╔══

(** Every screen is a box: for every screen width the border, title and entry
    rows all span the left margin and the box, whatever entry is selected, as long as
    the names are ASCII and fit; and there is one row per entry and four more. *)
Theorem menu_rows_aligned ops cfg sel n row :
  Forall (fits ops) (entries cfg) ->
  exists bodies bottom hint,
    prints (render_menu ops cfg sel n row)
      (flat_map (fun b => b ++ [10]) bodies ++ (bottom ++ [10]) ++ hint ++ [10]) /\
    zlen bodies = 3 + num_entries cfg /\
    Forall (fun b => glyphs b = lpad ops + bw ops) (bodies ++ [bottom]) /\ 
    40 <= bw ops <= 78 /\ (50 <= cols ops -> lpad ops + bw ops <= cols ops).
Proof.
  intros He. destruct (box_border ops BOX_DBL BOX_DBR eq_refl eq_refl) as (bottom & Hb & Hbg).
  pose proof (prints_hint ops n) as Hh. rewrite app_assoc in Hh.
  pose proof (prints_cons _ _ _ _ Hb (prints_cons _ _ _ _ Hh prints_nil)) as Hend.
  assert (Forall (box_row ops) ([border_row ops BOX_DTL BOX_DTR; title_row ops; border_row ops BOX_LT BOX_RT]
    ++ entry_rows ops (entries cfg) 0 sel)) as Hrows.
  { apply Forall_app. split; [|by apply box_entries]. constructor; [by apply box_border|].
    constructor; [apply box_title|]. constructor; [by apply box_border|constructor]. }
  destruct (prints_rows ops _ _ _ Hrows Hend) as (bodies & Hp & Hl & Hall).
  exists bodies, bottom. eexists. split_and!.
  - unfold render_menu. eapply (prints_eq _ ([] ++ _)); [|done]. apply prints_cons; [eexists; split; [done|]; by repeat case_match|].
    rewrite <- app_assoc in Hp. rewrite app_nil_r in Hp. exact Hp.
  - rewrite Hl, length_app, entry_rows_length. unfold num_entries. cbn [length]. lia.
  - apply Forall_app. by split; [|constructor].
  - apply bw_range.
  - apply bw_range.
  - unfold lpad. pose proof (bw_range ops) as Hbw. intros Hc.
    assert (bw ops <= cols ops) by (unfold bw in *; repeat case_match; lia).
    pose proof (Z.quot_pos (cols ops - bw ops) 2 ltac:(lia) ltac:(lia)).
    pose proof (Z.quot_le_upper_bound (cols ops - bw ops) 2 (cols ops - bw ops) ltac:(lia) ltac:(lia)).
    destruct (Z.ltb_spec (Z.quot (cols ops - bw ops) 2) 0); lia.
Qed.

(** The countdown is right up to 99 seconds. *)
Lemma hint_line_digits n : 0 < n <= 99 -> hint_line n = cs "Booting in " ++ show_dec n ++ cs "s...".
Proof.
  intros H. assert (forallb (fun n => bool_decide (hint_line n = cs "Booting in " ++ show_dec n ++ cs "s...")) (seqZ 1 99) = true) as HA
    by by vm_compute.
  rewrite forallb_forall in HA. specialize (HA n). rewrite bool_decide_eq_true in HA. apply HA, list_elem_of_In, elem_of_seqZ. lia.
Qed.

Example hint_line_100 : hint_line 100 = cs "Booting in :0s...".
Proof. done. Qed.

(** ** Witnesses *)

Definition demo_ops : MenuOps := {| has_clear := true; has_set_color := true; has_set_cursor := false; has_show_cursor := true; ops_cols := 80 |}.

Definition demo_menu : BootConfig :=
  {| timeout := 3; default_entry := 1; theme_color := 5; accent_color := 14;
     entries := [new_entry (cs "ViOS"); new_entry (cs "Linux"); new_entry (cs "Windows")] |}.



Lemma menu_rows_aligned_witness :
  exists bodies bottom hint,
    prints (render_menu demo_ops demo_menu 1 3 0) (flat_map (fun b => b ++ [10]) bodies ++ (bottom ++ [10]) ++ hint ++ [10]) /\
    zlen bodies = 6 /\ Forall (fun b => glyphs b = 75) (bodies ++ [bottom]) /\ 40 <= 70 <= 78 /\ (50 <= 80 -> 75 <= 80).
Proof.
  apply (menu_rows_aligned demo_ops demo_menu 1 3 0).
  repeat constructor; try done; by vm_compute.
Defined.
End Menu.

╚══

**EXERCISE DESCRIPTION:** Write out the entries above once more, without altering anything.

**OUTPUT OF THE TASK:**
(** Every screen is a box: for every screen width the border, title and entry
    rows all span the left margin and the box, whatever entry is selected, as long as
    the names are ASCII and fit; and there is one row per entry and four more. *)
Theorem menu_rows_aligned ops cfg sel n row :
  Forall (fits ops) (entries cfg) ->
  exists bodies bottom hint,
    prints (render_menu ops cfg sel n row)
      (flat_map (fun b => b ++ [10]) bodies ++ (bottom ++ [10]) ++ hint ++ [10]) /\
    zlen bodies = 3 + num_entries cfg /\
    Forall (fun b => glyphs b = lpad ops + bw ops) (bodies ++ [bottom]) /\ 
    40 <= bw ops <= 78 /\ (50 <= cols ops -> lpad ops + bw ops <= cols ops).
Proof.
  intros He. destruct (box_border ops BOX_DBL BOX_DBR eq_refl eq_refl) as (bottom & Hb & Hbg).
  pose proof (prints_hint ops n) as Hh. rewrite app_assoc in Hh.
  pose proof (prints_cons _ _ _ _ Hb (prints_cons _ _ _ _ Hh prints_nil)) as Hend.
  assert (Forall (box_row ops) ([border_row ops BOX_DTL BOX_DTR; title_row ops; border_row ops BOX_LT BOX_RT]
    ++ entry_rows ops (entries cfg) 0 sel)) as Hrows.
  { apply Forall_app. split; [|by apply box_entries]. constructor; [by apply box_border|].
    constructor; [apply box_title|]. constructor; [by apply box_border|constructor]. }
  destruct (prints_rows ops _ _ _ Hrows Hend) as (bodies & Hp & Hl & Hall).
  exists bodies, bottom. eexists. split_and!.
  - unfold render_menu. eapply (prints_eq _ ([] ++ _)); [|done]. apply prints_cons; [eexists; split; [done|]; by repeat case_match|].
    rewrite <- app_assoc in Hp. rewrite app_nil_r in Hp. exact Hp.
  - rewrite Hl, length_app, entry_rows_length. unfold num_entries. cbn [length]. lia.
  - apply Forall_app. by split; [|constructor].
  - apply bw_range.
  - apply bw_range.
  - unfold lpad. pose proof (bw_range ops) as Hbw. intros Hc.
    assert (bw ops <= cols ops) by (unfold bw in *; repeat case_match; lia).
    pose proof (Z.quot_pos (cols ops - bw ops) 2 ltac:(lia) ltac:(lia)).
    pose proof (Z.quot_le_upper_bound (cols ops - bw ops) 2 (cols ops - bw ops) ltac:(lia) ltac:(lia)).
    destruct (Z.ltb_spec (Z.quot (cols ops - bw ops) 2) 0); lia.
Qed.

(** The countdown is right up to 99 seconds. *)
Lemma hint_line_digits n : 0 < n <= 99 -> hint_line n = cs "Booting in " ++ show_dec n ++ cs "s...".
Proof.
  intros H. assert (forallb (fun n => bool_decide (hint_line n = cs "Booting in " ++ show_dec n ++ cs "s...")) (seqZ 1 99) = true) as HA
    by by vm_compute.
  rewrite forallb_forall in HA. specialize (HA n). rewrite bool_decide_eq_true in HA. apply HA, list_elem_of_In, elem_of_seqZ. lia.
Qed.

Example hint_line_100 : hint_line 100 = cs "Booting in :0s...".
Proof. done. Qed.

(** ** Witnesses *)

Definition demo_ops : MenuOps := {| has_clear := true; has_set_color := true; has_set_cursor := false; has_show_cursor := true; ops_cols := 80 |}.

Definition demo_menu : BootConfig :=
  {| timeout := 3; default_entry := 1; theme_color := 5; accent_color := 14;
     entries := [new_entry (cs "ViOS"); new_entry (cs "Linux"); new_entry (cs "Windows")] |}.



Lemma menu_rows_aligned_witness :
  exists bodies bottom hint,
    prints (render_menu demo_ops demo_menu 1 3 0) (flat_map (fun b => b ++ [10]) bodies ++ (bottom ++ [10]) ++ hint ++ [10]) /\
    zlen bodies = 6 /\ Forall (fun b => glyphs b = 75) (bodies ++ [bottom]) /\ 40 <= 70 <= 78 /\ (50 <= 80 -> 75 <= 80).
Proof.
  apply (menu_rows_aligned demo_ops demo_menu 1 3 0).
  repeat constructor; try done; by vm_compute.
Defined.
End Menu.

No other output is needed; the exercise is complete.